Esta pedagogia deve ser considerada como o processo de amadurecimento e de crescimento na fé, desenvolvido de maneira gradual e por etapas; inspira-se, como fonte e modelo, na pedagogia de Deus manifestada em Cristo e na vida da Igreja, e conta com a acção do Espírito Santo na Comunidade e em cada cristão. A comunidade ajuda com o exemplo e a oração para que se dê o passo do homem velho para o homem novo, lutando contra o mal, com a ajuda da graça de Deus, em ordem a fazer a experiência alegre de ser salvo por Jesus Cristo.

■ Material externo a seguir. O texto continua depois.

Lemma rotate_left_inorder t t' : RB_ROTATE_LEFT t = Some t' → inorder t' = inorder t.
Proof. destruct t as [|c l x [|]]; intros [= <-]. simpl. by rewrite <- app_assoc. Qed.

Lemma rotate_right_inorder t t' : RB_ROTATE_RIGHT t = Some t' → inorder t' = inorder t.
Proof. destruct t as [|c [|] x r]; intros [= <-]. simpl. by rewrite <- app_assoc. Qed.

(** ** The red-black invariant

    [rb c n t]: [t] is a red-black tree with root colour [c] (a null tree is
    black) in which every path from the root to a null child has [n] black
    nodes. *)
Inductive rb : color → nat → tree → Prop :=
| rb_E : rb RB_BLACK 0 E
| rb_red n l x r : rb RB_BLACK n l → rb RB_BLACK n r → rb RB_RED n (T RB_RED l x r)
| rb_black n c1 c2 l x r :
  rb c1 n l → rb c2 n r → rb RB_BLACK (S n) (T RB_BLACK l x r).

(** [rbp red n p]: the path leads to a position where a tree of black height
    [n] fits; a red one only if [red]. *)
Inductive rbp : bool → nat → path → Prop :=
| rbp_nil n : rbp false n []
| rbp_red_l n x r p : rb RB_BLACK n r → rbp true n p → rbp false n (FL RB_RED x r :: p)
| rbp_red_r n x l p : rb RB_BLACK n l → rbp true n p → rbp false n (FR RB_RED l x :: p)
| rbp_black_l n c x r p b : rb c n r → rbp b (S n) p → rbp true n (FL RB_BLACK x r :: p)
| rbp_black_r n c x l p b : rb c n l → rbp b (S n) p → rbp true n (FR RB_BLACK l x :: p).

Definition rb_root (t : tree) : Prop := ∃ n, rb RB_BLACK n t.

Local Hint Constructors rb rbp : core.

Lemma rb_set_black c n t :
  rb c n t → ∃ m, rb RB_BLACK m (set_color RB_BLACK t).
Proof. destruct 1; simpl; eauto. Qed.

Lemma rb_red_set_black n t : rb RB_RED n t → rb RB_BLACK (S n) (set_color RB_BLACK t).
Proof. inversion 1; subst; simpl; eauto. Qed.

Lemma rb_plug c n t b p :
  rb c n t → rbp b n p → (c = RB_RED → b = true) → rb_root (plug t p).
Proof.
  intros Ht Hp. revert c t Ht.
  induction Hp; intros c' t Ht Hc; simpl; destruct c';
    try (by specialize (Hc eq_refl)); try (eapply IHHp; [by eauto|done]).
  by eexists.
Qed.

Lemma set_black_root t : rb_root t → set_color RB_BLACK t = t.
Proof. intros [n H]. by inversion H. Qed.

Ltac inv_rb :=
  repeat match goal with
  | H : rb _ _ (T _ _ _ _) |- _ => inversion H; clear H; subst
  | H : rb _ (S _) _ |- _ => inversion H; clear H; subst
  | H : rb RB_RED _ _ |- _ => inversion H; clear H; subst
  | H : rbp _ _ (_ :: _) |- _ => inversion H; clear H; subst
  | H : rbp true _ _ |- _ => inversion H; clear H; subst
  end; simplify_eq/=.

(** Normalises the concatenations of in-order lists. *)
Ltac flat := simpl; rewrite ?inorder_set_color; repeat (rewrite <- app_assoc; simpl).

Lemma rb_not_red c n t : rb c n t → is_red t = false → rb RB_BLACK n t.
Proof. destruct 1; [eauto|done|eauto]. Qed.

Lemma inorder_plug_eq t t' p : inorder t = inorder t' → inorder (plug t p) = inorder (plug t' p).
Proof. intros H. by rewrite !inorder_plug, H. Qed.

Lemma is_red_black c n t :
  rb c n t → is_red t = true → rb RB_BLACK (S n) (set_color RB_BLACK t).
Proof. intros H. destruct H; [done| |done]. simpl. eauto. Qed.

Lemma rb_plug_done n t t0 b p :
  rb RB_BLACK n t → rbp b n p → inorder t = inorder t0 →
  ∃ t', Some (set_color RB_BLACK (plug t p)) = Some t' ∧ rb_root t' ∧
    inorder t' = inorder (plug t0 p).
Proof.
  intros Ht Hp Hi. exists (plug t p).
  assert (rb_root (plug t p)) as Hr by by eapply rb_plug.
  rewrite set_black_root by done. eauto using inorder_plug_eq.
Qed.

Lemma insert_color_ok k n e p b :
  (length p < k)%nat → rb RB_RED n e → rbp b n p →
  ∃ t', RB_INSERT_COLOR e p = Some t' ∧ rb_root t' ∧ inorder t' = inorder (plug e p).
Proof.
  revert n e p b. induction k as [|k IH]; intros n e p b Hlen He Hp; [lia|].
  destruct p as [|f p1].
  { eexists. split; [done|]. split; [|apply inorder_set_color].
    eexists. by apply rb_red_set_black. }
  destruct (decide (frame_color f = RB_RED)) as [Hf|Hf].
  2:{ exists (plug e (f :: p1)).
      assert (rb_root (plug e (f :: p1))) as Hr.
      { inversion Hp; subst; try done; by eapply rb_plug. }
      split; [|done]. cbn [RB_INSERT_COLOR]. rewrite decide_False by done.
      by rewrite set_black_root. }
  cbn [RB_INSERT_COLOR]. rewrite decide_True by done.
  assert (∃ b', rbp b' n p1) as [b' Hp1].
  { inversion Hp; subst; simplify_eq/=; eauto. }
  destruct f; simplify_eq/=; inv_rb; simpl.
  all: match goal with |- ∃ _, (if is_red ?u then _ else _) = _ ∧ _ =>
    destruct (is_red u) eqn:Hu end.
  all: try (eapply rb_plug_done; [by eauto using rb_not_red|by eauto|];
            by flat).
  all: match goal with |- ∃ _, RB_INSERT_COLOR ?e ?p = _ ∧ _ =>
    destruct (IH (S n) e p b0) as (t' & ? & ? & Hi); [lia|by eauto using is_red_black|done|];
    exists t'; rewrite Hi; split_and!; [done..|]; apply inorder_plug_eq; by flat end.
Qed.

(** ** Removal keeps the invariant *)

(** The black height of a node of colour [c] whose children have height [n]. *)
Definition bh (c : color) (n : nat) : nat :=
  match c with RB_RED => n | RB_BLACK => S n end.

Lemma is_black_spec c n t : rb c n t → is_black t = true → rb RB_BLACK n t.
Proof. intros H Hb. eapply rb_not_red; [done|]. by destruct (is_red t) eqn:E; unfold is_black in *; rewrite E in *. Qed.

Lemma is_black_false c n t :
  rb c n t → is_black t = false → ∃ l x r, t = T RB_RED l x r ∧ rb RB_BLACK n l ∧ rb RB_BLACK n r.
Proof. destruct 1; simpl; try done. eauto 10. Qed.

(** The subtree left by one turn: when the loop goes on it has lost a black
    node, and a red root waits to be coloured black. *)
Definition fixed (up : bool) (c : color) (n : nat) (t : tree) : Prop :=
  if up then is_red t = bool_decide (c = RB_RED) ∧ rb RB_BLACK (S n) (set_color RB_BLACK t)
  else rb c (bh c (S n)) t.

Lemma fix_left_ok n e c x tmp :
  rb RB_BLACK n e → rb RB_BLACK (S n) tmp →
  ∃ up t, rb_fix_left e c x tmp = Some (up, t) ∧ inorder t = inorder (T c e x tmp) ∧
    fixed up c n t.
Proof.
  intros He Ht. inversion Ht as [| |? c1 c2 tl y tr Hl Hr]; subst. cbn [rb_fix_left].
  destruct (is_black tl) eqn:El, (is_black tr) eqn:Er; cbn [andb].
  - eexists true, _. split; [done|]. split; [done|].
    destruct c; unfold fixed; simpl; eauto 6 using is_black_spec.
  - eapply is_black_false in Er as (? & ? & ? & -> & ? & ?); [|done].
    eexists false, _. split; [done|]. split; [by flat|].
    destruct c; unfold fixed; simpl; eauto 6 using is_black_spec.
  - eapply is_black_false in El as (? & ? & ? & -> & ? & ?); [|done].
    eexists false, _. split; [done|]. split; [by flat|].
    destruct c; unfold fixed; simpl; eauto 6 using is_black_spec.
  - eapply is_black_false in Er as (? & ? & ? & -> & ? & ?); [|done].
    eexists false, _. split; [done|]. split; [by flat|].
    destruct c; unfold fixed; simpl; eauto.
Qed.

Lemma fix_right_ok n e c x tmp :
  rb RB_BLACK n e → rb RB_BLACK (S n) tmp →
  ∃ up t, rb_fix_right e c x tmp = Some (up, t) ∧ inorder t = inorder (T c tmp x e) ∧
    fixed up c n t.
Proof.
  intros He Ht. inversion Ht as [| |? c1 c2 tl y tr Hl Hr]; subst. cbn [rb_fix_right].
  destruct (is_black tl) eqn:El, (is_black tr) eqn:Er; cbn [andb].
  - eexists true, _. split; [done|]. split; [done|].
    destruct c; unfold fixed; simpl; eauto 6 using is_black_spec.
  - eapply is_black_false in Er as (? & ? & ? & -> & ? & ?); [|done].
    eexists false, _. split; [done|]. split; [by flat|].
    destruct c; unfold fixed; simpl; eauto 6 using is_black_spec.
  - eapply is_black_false in El as (? & ? & ? & -> & ? & ?); [|done].
    eexists false, _. split; [done|]. split; [by flat|].
    destruct c; unfold fixed; simpl; eauto 6 using is_black_spec.
  - eapply is_black_false in El as (? & ? & ? & -> & ? & ?); [|done].
    eexists false, _. split; [done|]. split; [by flat|].
    destruct c; unfold fixed; simpl; eauto.
Qed.

(** What a frame guarantees about the rest of the path. *)
Lemma rbp_cons b n f p :
  rbp b n (f :: p) →
  ∃ b' cs, rbp b' (bh (frame_color f) n) p ∧ (frame_color f = RB_RED → b' = true ∧ cs = RB_BLACK) ∧
    rb cs n (match f with FL _ _ s | FR _ s _ => s end).
Proof.
  inversion 1; subst; simpl; (eexists _, _; split; [done|]; split; [|done]; [done]).
Qed.

(** What [RB_REMOVE_COLOR] is given: a black tree that is one black node
    short, or a red root whose blackening makes up for the lost node. *)
Definition short (n : nat) (e : tree) : Prop :=
  if is_red e then rb RB_BLACK (S n) (set_color RB_BLACK e) else rb RB_BLACK n e.

Lemma fixed_short c n t : fixed true c n t → short (bh c n) t.
Proof.
  intros [Hr Ht]. unfold short. rewrite Hr. destruct c; simpl; [|done].
  destruct t as [|[] ? ? ?]; [by inversion Ht|done|done].
Qed.

(** The end of a turn, after the red-sibling case and otherwise. *)
Lemma fix_red_done up n t q :
  fixed up RB_RED n t → rbp true (S n) q →
  ∃ t', (if up then Some (plug (set_color RB_BLACK t) q)
         else Some (set_color RB_BLACK (plug t q))) = Some t' ∧
    rb_root t' ∧ inorder t' = inorder (plug t q).
Proof.
  intros Hf Hq. destruct up.
  - destruct Hf as [_ Ht]. eexists. split; [done|]. split; [by eapply rb_plug|].
    apply inorder_plug_eq, inorder_set_color.
  - assert (rb_root (plug t q)) as Hr by by eapply rb_plug.
    exists (plug t q). by rewrite set_black_root.
Qed.

Lemma fix_done up c n t b p :
  fixed up c n t → rbp b (bh c (S n)) p → (c = RB_RED → b = true) →
  (∀ e n b, short n e → rbp b (S n) p →
     ∃ t', RB_REMOVE_COLOR e p = Some t' ∧ rb_root t' ∧ inorder t' = inorder (plug e p)) →
  ∃ t', (if up then RB_REMOVE_COLOR t p else Some (set_color RB_BLACK (plug t p))) = Some t' ∧
    rb_root t' ∧ inorder t' = inorder (plug t p).
Proof.
  intros Hf Hp Hc IH. destruct up.
  - apply fixed_short in Hf. eapply IH; [done|]. by destruct c.
  - assert (rb_root (plug t p)) as Hr by by eapply rb_plug.
    exists (plug t p). by rewrite set_black_root.
Qed.

Lemma remove_color_ok e p n b :
  short n e → rbp b (S n) p →
  ∃ t', RB_REMOVE_COLOR e p = Some t' ∧ rb_root t' ∧ inorder t' = inorder (plug e p).
Proof.
  revert e n b. induction p as [|f p IH]; intros e n b He Hp;
    cbn [RB_REMOVE_COLOR]; unfold is_black; unfold short in He; destruct (is_red e) eqn:Er; cbn [negb].
  1, 3: eexists; split; [done|]; split; [by eapply rb_plug|];
     apply inorder_plug_eq, inorder_set_color.
  { eexists; split; [done|]; split; [by eapply rb_set_black|apply inorder_set_color]. }
  apply rbp_cons in Hp as (b' & cs & Hp & Hc & Hs).
  destruct f as [cf x s|cf s x]; simpl in Hp, Hc, Hs.
  - inversion Hs as [|? sl y sr Hl Hr|? c1 c2 sl y sr Hl Hr]; subst.
    + destruct cf; [|by destruct Hc].
      destruct (fix_left_ok n e RB_RED x sl) as (up & t & -> & Hi & Hf); [done..|].
      destruct (fix_red_done up n t (FL RB_BLACK y sr :: p)) as (t' & Ht' & ? & Hi');
        [done|by eauto|].
      exists t'. split; [by destruct up|]. split; [done|]. rewrite Hi'.
      apply (inorder_plug_eq (fill _ _) (fill _ _)). simpl. rewrite Hi. by flat.
    + destruct (fix_left_ok n e cf x (T RB_BLACK sl y sr)) as (up & t & -> & Hi & Hf); [done..|].
      destruct (fix_done up cf n t b' p) as (t' & Ht' & ? & Hi'); [done|done|naive_solver|done|].
      exists t'. split; [by destruct up|]. split; [done|]. rewrite Hi'.
      by apply (inorder_plug_eq t (fill _ _)).
  - inversion Hs as [|? sl y sr Hl Hr|? c1 c2 sl y sr Hl Hr]; subst.
    + destruct cf; [|by destruct Hc].
      destruct (fix_right_ok n e RB_RED x sr) as (up & t & -> & Hi & Hf); [done..|].
      destruct (fix_red_done up n t (FR RB_BLACK sl y :: p)) as (t' & Ht' & ? & Hi');
        [done|by eauto|].
      exists t'. split; [by destruct up|]. split; [done|]. rewrite Hi'.
      apply (inorder_plug_eq (fill _ _) (fill _ _)). simpl. rewrite Hi. by flat.
    + destruct (fix_right_ok n e cf x (T RB_BLACK sl y sr)) as (up & t & -> & Hi & Hf); [done..|].
      destruct (fix_done up cf n t b' p) as (t' & Ht' & ? & Hi'); [done|done|naive_solver|done|].
      exists t'. split; [by destruct up|]. split; [done|]. rewrite Hi'.
      by apply (inorder_plug_eq t (fill _ _)).
Qed.

(** ** Positions *)

Lemma locate_some t x p z :
  rb_locate t x p = Some z →
  let '(q, c, l, r) := z in
  ∃ p', q = p' ++ p ∧ plug (T c l x r) p' = t.
Proof.
  revert p z. induction t as [|c l IHl y r IHr]; intros p z Hz; [done|]. simpl in Hz.
  destruct (decide (x = y)) as [->|Hne]; simplify_eq.
  { by exists []. }
  destruct (rb_locate l x _) as [z'|] eqn:El; simplify_eq.
  - apply IHl in El. destruct z as [[[q cq] lq] rq].
    destruct El as (p' & -> & Hp'). exists (p' ++ [FL c y r]).
    rewrite plug_app, Hp', <- app_assoc. done.
  - apply IHr in Hz. destruct z as [[[q cq] lq] rq].
    destruct Hz as (p' & -> & Hp'). exists (p' ++ [FR c l y]).
    rewrite plug_app, Hp', <- app_assoc. done.
Qed.

Lemma locate_elem t x p : x ∈ inorder t → is_Some (rb_locate t x p).
Proof.
  revert p. induction t as [|c l IHl y r IHr]; intros p Hx; simpl in *.
  { by apply not_elem_of_nil in Hx. }
  destruct (decide (x = y)); [done|].
  destruct (rb_locate l x _) as [z|] eqn:El; [done|].
  apply IHr. rewrite elem_of_app, elem_of_cons in Hx. destruct Hx as [Hx|[|]]; [|done..].
  destruct (IHl (FL c y r :: p) Hx). congruence.
Qed.

Lemma locate_ok t x :
  x ∈ inorder t →
  ∃ p c l r, rb_locate t x [] = Some (p, c, l, r) ∧ plug (T c l x r) p = t.
Proof.
  intros Hx. destruct (locate_elem t x [] Hx) as [[[[q c] l] r] Hz].
  pose proof (locate_some _ _ _ _ Hz) as (p' & -> & Hp'). rewrite app_nil_r in *.
  by eexists _, _, _, _.
Qed.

A pedagogia catequética deve conseguir alcançar os três objectivos: instruir, transmitindo informação e conhecimentos seguros, transmitindo certezas e convicções; iniciar, levar cada catequizando a transformar-se no homem novo, realizando a conversão de toda a sua personalidade, a conversão do coração; por último deve também educar, ou seja, formar a pessoa e propondo-lhe novos comportamentos conformes à fé que aprende a professar.
Os objectivos, para além da socialização religiosa, são o desenvolver a graça baptismal, através da evangelização, realizando uma primeira síntese de fé, de forma pessoal, a personalização da fé, juntamente com a iniciação sacramental.

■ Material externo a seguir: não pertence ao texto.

Lemma rb_add_ok b m ts l t :
  rb_repr b m ts → l ∉ ts → m !! l = Some t → ts_valid (abs_time t) →
  other_waiters m ts t →
  ∃ ret b' m', fev_timers_bucket_add b m l = Some (ret, b', m') ∧
    rb_repr b' m' (l :: ts) ∧ relink (l :: ts) m m' ∧
    ((ret = 1 ∧ fev_timers_bucket_min b' = Some l) ∨
     (ret = 0 ∧ ts ≠ [] ∧ fev_timers_bucket_min b' = fev_timers_bucket_min b)).
Proof.
  intros [Hok Hp] Hl Ht Hv How. rewrite <- Hp in Hl.
  destruct (set_link_spec m l false [l]) as (t0 & Ht0 & Hset & Hrel);
    [by apply list_elem_of_singleton|done|]. simplify_eq.
  set (m' := <[l := _]> m) in *. set (t1 := mk_timer (abs_time t) false (waiter t)) in *.
  destruct (rb_insert_ok b m' l t1) as (t' & x & y & HI & Hi & Hi' & Hok' & Hleft);
    [by eapply rb_ok_relink|done|apply lookup_insert_eq|done|done| |].
  { intros l' t2 Hl' Ht2. unfold m' in Ht2. rewrite lookup_insert_ne in Ht2 by (by intros <-).
    rewrite Hp in Hl'. by apply (How l' t2). }
  assert (Hperm : inorder t' ≡ₚ l :: ts).
  { rewrite Hi', <- Permutation_middle, <- Hi, Hp. done. }
  unfold fev_timers_bucket_add, fev_timers_bucket_min, fev_timers_bucket_empty.
  pose proof (ro_nodup _ _ Hok) as Hnd. rewrite (ro_min _ _ Hok).
  assert (rb_repr (mk_rb_bucket t' (head (inorder t'))) m' (l :: ts)) as Hrep by done.
  assert (relink (l :: ts) m m') as Hrel'.
  { eapply relink_mono; [|exact Hrel]. intros z ->%list_elem_of_singleton. apply list_elem_of_here. }
  destruct (inorder (root b)) as [|mn g] eqn:Eg.
  - symmetry in Hi. apply app_eq_nil in Hi as [-> ->]. simpl. rewrite Hset. simpl. rewrite HI. simpl.
    eexists _, _, _. split; [done|]. rewrite Hi' in Hrep. simpl in Hrep. split; [done|].
    split; [done|]. by left.
  - cbn [head min_left]. rewrite (left_of_head _ mn g) by (by rewrite ?Eg). cbn [mbind option_bind].
    rewrite bool_decide_true, Hset by done. cbn [mbind option_bind]. rewrite HI. cbn [mbind option_bind].
    destruct x as [|mn' x]; simplify_eq/=.
    + rewrite (Hleft mn g) by done. simpl. rewrite bool_decide_true by done. simpl.
      eexists _, _, _. split; [done|]. rewrite Hi' in Hrep. split; [done|]. split; [done|]. by left.
    + rewrite (left_of_head t' mn' (x ++ l :: y)) by (done || apply (ro_nodup _ _ Hok')). simpl.
      eexists _, _, _. split; [done|]. rewrite Hi' in Hrep. split; [done|]. split; [done|].
      right. split; [done|]. split; [|done]. intros ->. by apply Permutation_nil_r in Hp.
Qed.

(** ** Removing a timer *)

Lemma nodup_split_head {A} (z : A) g x y :
  NoDup (z :: g) → z :: g = x ++ z :: y → x = [] ∧ y = g.
Proof.
  destruct x as [|z' x]; intros Hnd E; simplify_eq/=; [done|].
  apply NoDup_cons in Hnd as [Hn _]. destruct Hn. rewrite elem_of_app, elem_of_cons. auto.
Qed.
(* ===== verification/Timers.v ===== *)
(** Timers: [src/src/fev_timers.h] and [src/src/fev_timers.c], on top of the
    bucket interface of [TimersIntf].

    One bucket is modelled at a time ([fev_timers_find_bucket] picks it); its
    state is the container, the pointer [min] the poller reads, the internal
    lock with the fibers queued on it, the timers, the waiters they point to,
    and the deadlines given to [fev_poller_set_timeout]. The operations run
    inside the critical section of the bucket's internal lock; acquiring the
    lock may block, so a state passed to an operation is the state at the
    moment the lock is acquired. The fibers passed to the scheduler
    ([fev_cur_wake_one], [fev_cur_wake_stq]) are part of the result. *)

From Stdlib Require Import Sorted.
From S2P Require Import Prelude Time TimersIntf Binheap Waiter.

Local Open Scope Z_scope.

(** ** Choosing a bucket *)

Definition FEV_TIMERS_BUCKETS : Z := 64.
Definition FEV_TIMERS_BUCKET_MASK : Z := FEV_TIMERS_BUCKETS - 1.

Definition fev_timers_hash (waiter : Z) : Z :=
  let h := waiter in
  Z.lxor (Z.lxor (Z.lxor (Z.shiftr h 3) (Z.shiftr h 12)) (Z.shiftr h 18)) (Z.shiftr h 24).

(** The index of the bucket. *)
Definition fev_timers_find_bucket (waiter : Z) : Z :=
  Z.land (fev_timers_hash waiter) FEV_TIMERS_BUCKET_MASK.

Section timers.
Context {X B : Type} `{Ops : !TimersBucketOps X B}.

Record tstate := mk_tstate {
  bkt : B;
  tmin : option loc;                    (* bucket->min *)
  held : bool;                          (* bucket->lock *)
  lockq : list loc;                     (* fibers waiting for bucket->lock *)
  store : timer_store X;
  wtrs : gmap loc fev_waiter;
  timeouts : list timespec;             (* most recent first *)
}.

Implicit Types s : tstate.

Definition set_bkt s b m := mk_tstate b (tmin s) (held s) (lockq s) m (wtrs s) (timeouts s).
Definition set_min s o := mk_tstate (bkt s) o (held s) (lockq s) (store s) (wtrs s) (timeouts s).
Definition set_wtrs s w := mk_tstate (bkt s) (tmin s) (held s) (lockq s) (store s) w (timeouts s).
Definition set_lock s h q := mk_tstate (bkt s) (tmin s) h q (store s) (wtrs s) (timeouts s).
Definition push_timeout s t :=
  mk_tstate (bkt s) (tmin s) (held s) (lockq s) (store s) (wtrs s) (t :: timeouts s).

(** [fev_ilock_lock]: the caller owns the lock afterwards. *)
Definition lock s := set_lock s true (lockq s).

(** [fev_ilock_unlock]: the lock is handed over to the first waiter, which
    the caller has to wake up. *)
Definition unlock s : tstate * option loc :=
  match lockq s with
  | [] => (set_lock s false [], None)
  | f :: q => (set_lock s true q, Some f)
  end.

Definition opt_list {A} (o : option A) : list A := match o with Some a => [a] | None => [] end.

(** [fev_poller_set_timeout(bucket, &timer->abs_time)]. *)
Definition set_timeout s (l : loc) : option tstate :=
  t ← store s !! l;
  FEV_ASSERT fev_timespec_assert_valid (abs_time t);
  Some (push_timeout s (abs_time t)).

Definition is_expired s (l : loc) : option bool := t ← store s !! l; Some (timer_is_expired t).

Definition fev_timers_add (ok : bool) s (timer : loc) : option (Z * tstate * list loc) :=
  let s := lock s in
  '(ret, b, m) ← bucket_add ok (bkt s) (store s) timer;
  let s := set_bkt s b m in
  '(ret, s) ← (if timers_add_can_fail && (ret <? 0) then Some (ret, s)
               else
                 s ← (if negb (ret =? 0) then
                        FEV_ASSERT bool_decide (bucket_min (bkt s) = Some timer);
                        set_timeout (set_min s (Some timer)) timer
                      else Some s);
                 Some (0, s));
  let '(s, f) := unlock s in
  Some (ret, s, opt_list f).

Os conteúdos são eminentemente educativos, com o objectivo de desenvolver aqueles recursos humanos que formam o substrato antropológico da vida de fé. Ter-se-á em conta a História Sagrada, apresentando a narração dos acontecimentos e as personagens de uma forma existencial e orante. Também se deve procurar apresentar Jesus Cristo, de forma inicial e sistemática, na totalidade do seu Mistério (Salvador e Redentor). Apresentar-se-á a Igreja e a vida eterna. A iniciação sacramental será também tida em conta, pelo que se apresentam os sacramentos da Igreja e se ensina a participar neles, apresenta-se também a liturgia, dando atenção ao rito, ao sinal, ao símbolo e à representação.

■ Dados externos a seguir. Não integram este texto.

(** When a step may be taken: the addresses of a new call are not in use, the
    bucket's lock is free for the steps that take it, and the fiber leaves
    [fev_waiter_wait] when nobody accesses its waiter any more. *)
Definition tw_enabled s (lb : twlabel) : bool :=
  match lb with
  | LStart _ l a w abs_time =>
      bool_decide (fibers s !! l = None) && bool_decide (store (ts_ s) !! l = None) &&
      bool_decide (map_Forall (λ _ t, waiter t ≠ a) (store (ts_ s))) &&
      fresh_waiter w && bool_decide (ts_valid abs_time) &&
      (Z.of_nat (size (store (ts_ s))) <? SIZE_MAX / 16) && negb (held (ts_ s))
  | LWait l => at_pc s l TAdded
  | LSwitch l => at_pc s l TSwitched
  | LReady l => bool_decide (is_Some (fibers s !! l))
  | LTimerFd => true
  | LResume l now =>
      at_pc s l TBlocked && bool_decide (ts_valid now) &&
      match waiter_at s l with
      | Some (_, w) =>
          negb (wait_for_post w) && negb (wait_for_wake w) &&
          (bool_decide (wake_reason w = FEV_WAITER_TIMED_OUT_NO_CHECK) || negb (held (ts_ s)))
      | None => true
      end
  | LProcess => bool_decide (is_Some (owner s))
  end.

Definition tw_step s (lb : twlabel) : option twstate :=
  match lb with
  | LStart ok l a w abs_time => tw_start ok s l a w abs_time
  | LWait l => tw_wait s l
  | LSwitch l => tw_post s l
  | LReady l => tw_ready s l
  | LTimerFd => '(s, _) ← fev_process_timer_fd s; Some s
  | LResume l now => tw_resume s l now
  | LProcess => tw_process s
  end.

Definition tw_next s lb : option twstate := if tw_enabled s lb then tw_step s lb else None.

Definition tw_init : twstate :=
  mk_tw (mk_tstate bucket_init None false [] ∅ ∅ []) ∅ None [] 0.
End system.
Arguments twstate : clear implicits.

(** ** The invariant *)

Section invariant.
Context {X B : Type} `{TB : TimersBucket X B}.
Implicit Types (s : twstate X B) (x : tstate X B) (ts : list loc) (m : timer_store X).

(** The waiter of a fiber at [pc]: nobody may wake the fiber up before the post
    operation; afterwards the wake-up has been issued exactly if the reason
    is set. *)
Definition waiter_ok (pc : tpc) (w : fev_waiter) : Prop :=
  (wait_for_wake w = false → reason w ≠ FEV_WAITER_NONE) ∧
  match pc with
  | TAdded | TSwitched => do_wake w = false
  | TBlocked | TProcess =>
      if decide (reason w = FEV_WAITER_NONE) then do_wake w = true else wake_reason w = reason w
  end.

Definition pending_ok (clk : Z) ts l (t : fev_timer X) (w : fev_waiter) : Prop :=
  if decide (l ∈ ts) then reason w ≠ FEV_WAITER_TIMED_OUT_NO_CHECK
  else timer_is_expired t = true ∧ ts_ns (abs_time t) <= clk ∧ reason w ≠ FEV_WAITER_NONE.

Acima de tudo, tendo presente que a liturgia é o catecismo vivo, faz-se a relação entre aquilo que se reza e aquilo em que se crê.

Uma pedagogia para a Iniciação Cristã – IV

Chegou a vez da dimensão espiritual. Convém ter bem presente que a eficácia da catequese é e será sempre um dom Deus, mediante a acção do Espírito Santo, sem o qual não é possível fazer catequese ou qualquer outra acção evangelizadora, por muito elaborados que estejam os planos e por mais sofisticados que sejam os meios humanos e materiais. Sem Espírito nada se consegue, pois o Espírito Santo é o protagonista de toda a missão da Igreja(cf RM 21); é o mestre interior, principal catequista e princípio inspirador de todas as actividades catequéticas.

O Catequista
Convém recordar também o papel do catequista, que é elemento essencial da catequese, o catecismo vivo: enviado pela Igreja, numa comunidade concreta, realiza a sua vocação profética no seu grupo de catequese, onde anuncia, ilumina, persuade, testemunha, colabora com a função da comunidade cristã. Para que haja, pois, iniciação cristã é preciso um iniciador, chamado catequista, que é a alma da catequese. Aquele que é «chamado a ensinar Cristo deve, portanto, antes de mais nada, procurar esse lucro sobreeminente que é o conhecimento de Jesus Cristo. Tem de aceitar perder tudo (…) para ganhar a Cristo e encontrar-se nEle e conhecê-Lo, a Ele, na força da sua ressurreição e na comunhão com os sofrimentos, conformar-se com Ele na morte, na esperança de chegar a ressuscitar dos mortos»(CCE 428). O catequista é, então, uma pessoa de fé profunda, que conhece os mistérios de Deus e vive em plena comunhão com eles, emergido no amor de Deus. Vive-os em Igreja, por isso é dotado de uma clara identidade cristã e eclesial, pelo que nada do que é humano lhe é alheio, logo possui uma profunda sensibilidade social(cf DGC 237). O catequista respeita e vive de «um princípio essencial da visão cristã da vida: o primado da graça»(NMI 38).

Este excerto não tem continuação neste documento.